**What to produce**
Can you print every record below exactly as written?

=== Data ===

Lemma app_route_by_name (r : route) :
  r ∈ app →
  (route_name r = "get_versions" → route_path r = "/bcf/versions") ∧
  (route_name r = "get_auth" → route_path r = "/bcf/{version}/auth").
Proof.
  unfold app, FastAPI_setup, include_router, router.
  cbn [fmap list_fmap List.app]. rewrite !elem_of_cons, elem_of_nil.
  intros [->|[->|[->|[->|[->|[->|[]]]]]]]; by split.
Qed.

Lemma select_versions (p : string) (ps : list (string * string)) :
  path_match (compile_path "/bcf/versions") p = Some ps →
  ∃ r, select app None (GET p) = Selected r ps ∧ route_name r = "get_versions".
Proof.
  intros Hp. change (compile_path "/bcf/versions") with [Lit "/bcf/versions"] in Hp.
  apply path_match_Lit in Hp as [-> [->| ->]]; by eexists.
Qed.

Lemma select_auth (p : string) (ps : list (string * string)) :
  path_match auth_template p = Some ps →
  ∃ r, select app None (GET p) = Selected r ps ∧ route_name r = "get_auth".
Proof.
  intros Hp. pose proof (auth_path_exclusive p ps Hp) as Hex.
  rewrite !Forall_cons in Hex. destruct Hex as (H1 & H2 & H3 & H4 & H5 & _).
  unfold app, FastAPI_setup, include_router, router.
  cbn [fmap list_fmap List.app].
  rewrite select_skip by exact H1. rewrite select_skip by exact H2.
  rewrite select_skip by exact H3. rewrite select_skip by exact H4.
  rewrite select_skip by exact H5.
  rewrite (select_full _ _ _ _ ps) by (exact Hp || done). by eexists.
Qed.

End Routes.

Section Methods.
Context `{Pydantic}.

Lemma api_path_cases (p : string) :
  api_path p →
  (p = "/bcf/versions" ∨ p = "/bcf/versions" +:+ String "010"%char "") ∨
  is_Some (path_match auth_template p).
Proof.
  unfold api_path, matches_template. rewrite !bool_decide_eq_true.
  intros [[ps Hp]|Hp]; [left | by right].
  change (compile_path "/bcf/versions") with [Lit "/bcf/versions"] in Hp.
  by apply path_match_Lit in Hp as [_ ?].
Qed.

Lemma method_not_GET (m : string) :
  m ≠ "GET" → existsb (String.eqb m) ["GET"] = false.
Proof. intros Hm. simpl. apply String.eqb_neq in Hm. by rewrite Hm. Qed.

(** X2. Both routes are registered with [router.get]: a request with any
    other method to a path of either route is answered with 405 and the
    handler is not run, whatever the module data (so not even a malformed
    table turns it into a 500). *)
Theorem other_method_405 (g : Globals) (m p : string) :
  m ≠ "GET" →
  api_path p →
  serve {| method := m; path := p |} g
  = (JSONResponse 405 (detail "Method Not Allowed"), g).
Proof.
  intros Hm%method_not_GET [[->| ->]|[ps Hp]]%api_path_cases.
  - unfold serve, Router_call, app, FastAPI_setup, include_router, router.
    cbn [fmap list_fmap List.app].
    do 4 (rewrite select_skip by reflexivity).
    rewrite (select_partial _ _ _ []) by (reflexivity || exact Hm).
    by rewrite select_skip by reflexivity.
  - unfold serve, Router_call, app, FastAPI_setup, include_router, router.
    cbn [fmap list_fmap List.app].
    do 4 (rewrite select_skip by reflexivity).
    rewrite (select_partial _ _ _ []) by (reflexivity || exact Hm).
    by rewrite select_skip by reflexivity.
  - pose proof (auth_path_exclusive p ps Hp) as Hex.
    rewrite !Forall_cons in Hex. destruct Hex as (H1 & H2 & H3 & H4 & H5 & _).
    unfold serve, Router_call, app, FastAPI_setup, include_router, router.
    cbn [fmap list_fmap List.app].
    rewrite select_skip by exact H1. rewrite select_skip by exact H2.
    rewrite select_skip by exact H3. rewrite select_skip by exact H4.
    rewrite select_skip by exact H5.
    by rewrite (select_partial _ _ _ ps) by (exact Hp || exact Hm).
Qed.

===

**Your response**
Lemma app_route_by_name (r : route) :
  r ∈ app →
  (route_name r = "get_versions" → route_path r = "/bcf/versions") ∧
  (route_name r = "get_auth" → route_path r = "/bcf/{version}/auth").
Proof.
  unfold app, FastAPI_setup, include_router, router.
  cbn [fmap list_fmap List.app]. rewrite !elem_of_cons, elem_of_nil.
  intros [->|[->|[->|[->|[->|[->|[]]]]]]]; by split.
Qed.

Lemma select_versions (p : string) (ps : list (string * string)) :
  path_match (compile_path "/bcf/versions") p = Some ps →
  ∃ r, select app None (GET p) = Selected r ps ∧ route_name r = "get_versions".
Proof.
  intros Hp. change (compile_path "/bcf/versions") with [Lit "/bcf/versions"] in Hp.
  apply path_match_Lit in Hp as [-> [->| ->]]; by eexists.
Qed.

Lemma select_auth (p : string) (ps : list (string * string)) :
  path_match auth_template p = Some ps →
  ∃ r, select app None (GET p) = Selected r ps ∧ route_name r = "get_auth".
Proof.
  intros Hp. pose proof (auth_path_exclusive p ps Hp) as Hex.
  rewrite !Forall_cons in Hex. destruct Hex as (H1 & H2 & H3 & H4 & H5 & _).
  unfold app, FastAPI_setup, include_router, router.
  cbn [fmap list_fmap List.app].
  rewrite select_skip by exact H1. rewrite select_skip by exact H2.
  rewrite select_skip by exact H3. rewrite select_skip by exact H4.
  rewrite select_skip by exact H5.
  rewrite (select_full _ _ _ _ ps) by (exact Hp || done). by eexists.
Qed.

End Routes.

Section Methods.
Context `{Pydantic}.

Lemma api_path_cases (p : string) :
  api_path p →
  (p = "/bcf/versions" ∨ p = "/bcf/versions" +:+ String "010"%char "") ∨
  is_Some (path_match auth_template p).
Proof.
  unfold api_path, matches_template. rewrite !bool_decide_eq_true.
  intros [[ps Hp]|Hp]; [left | by right].
  change (compile_path "/bcf/versions") with [Lit "/bcf/versions"] in Hp.
  by apply path_match_Lit in Hp as [_ ?].
Qed.

Lemma method_not_GET (m : string) :
  m ≠ "GET" → existsb (String.eqb m) ["GET"] = false.
Proof. intros Hm. simpl. apply String.eqb_neq in Hm. by rewrite Hm. Qed.

(** X2. Both routes are registered with [router.get]: a request with any
    other method to a path of either route is answered with 405 and the
    handler is not run, whatever the module data (so not even a malformed
    table turns it into a 500). *)
Theorem other_method_405 (g : Globals) (m p : string) :
  m ≠ "GET" →
  api_path p →
  serve {| method := m; path := p |} g
  = (JSONResponse 405 (detail "Method Not Allowed"), g).
Proof.
  intros Hm%method_not_GET [[->| ->]|[ps Hp]]%api_path_cases.
  - unfold serve, Router_call, app, FastAPI_setup, include_router, router.
    cbn [fmap list_fmap List.app].
    do 4 (rewrite select_skip by reflexivity).
    rewrite (select_partial _ _ _ []) by (reflexivity || exact Hm).
    by rewrite select_skip by reflexivity.
  - unfold serve, Router_call, app, FastAPI_setup, include_router, router.
    cbn [fmap list_fmap List.app].
    do 4 (rewrite select_skip by reflexivity).
    rewrite (select_partial _ _ _ []) by (reflexivity || exact Hm).
    by rewrite select_skip by reflexivity.
  - pose proof (auth_path_exclusive p ps Hp) as Hex.
    rewrite !Forall_cons in Hex. destruct Hex as (H1 & H2 & H3 & H4 & H5 & _).
    unfold serve, Router_call, app, FastAPI_setup, include_router, router.
    cbn [fmap list_fmap List.app].
    rewrite select_skip by exact H1. rewrite select_skip by exact H2.
    rewrite select_skip by exact H3. rewrite select_skip by exact H4.
    rewrite select_skip by exact H5.
    by rewrite (select_partial _ _ _ ps) by (exact Hp || exact Hm).
Qed.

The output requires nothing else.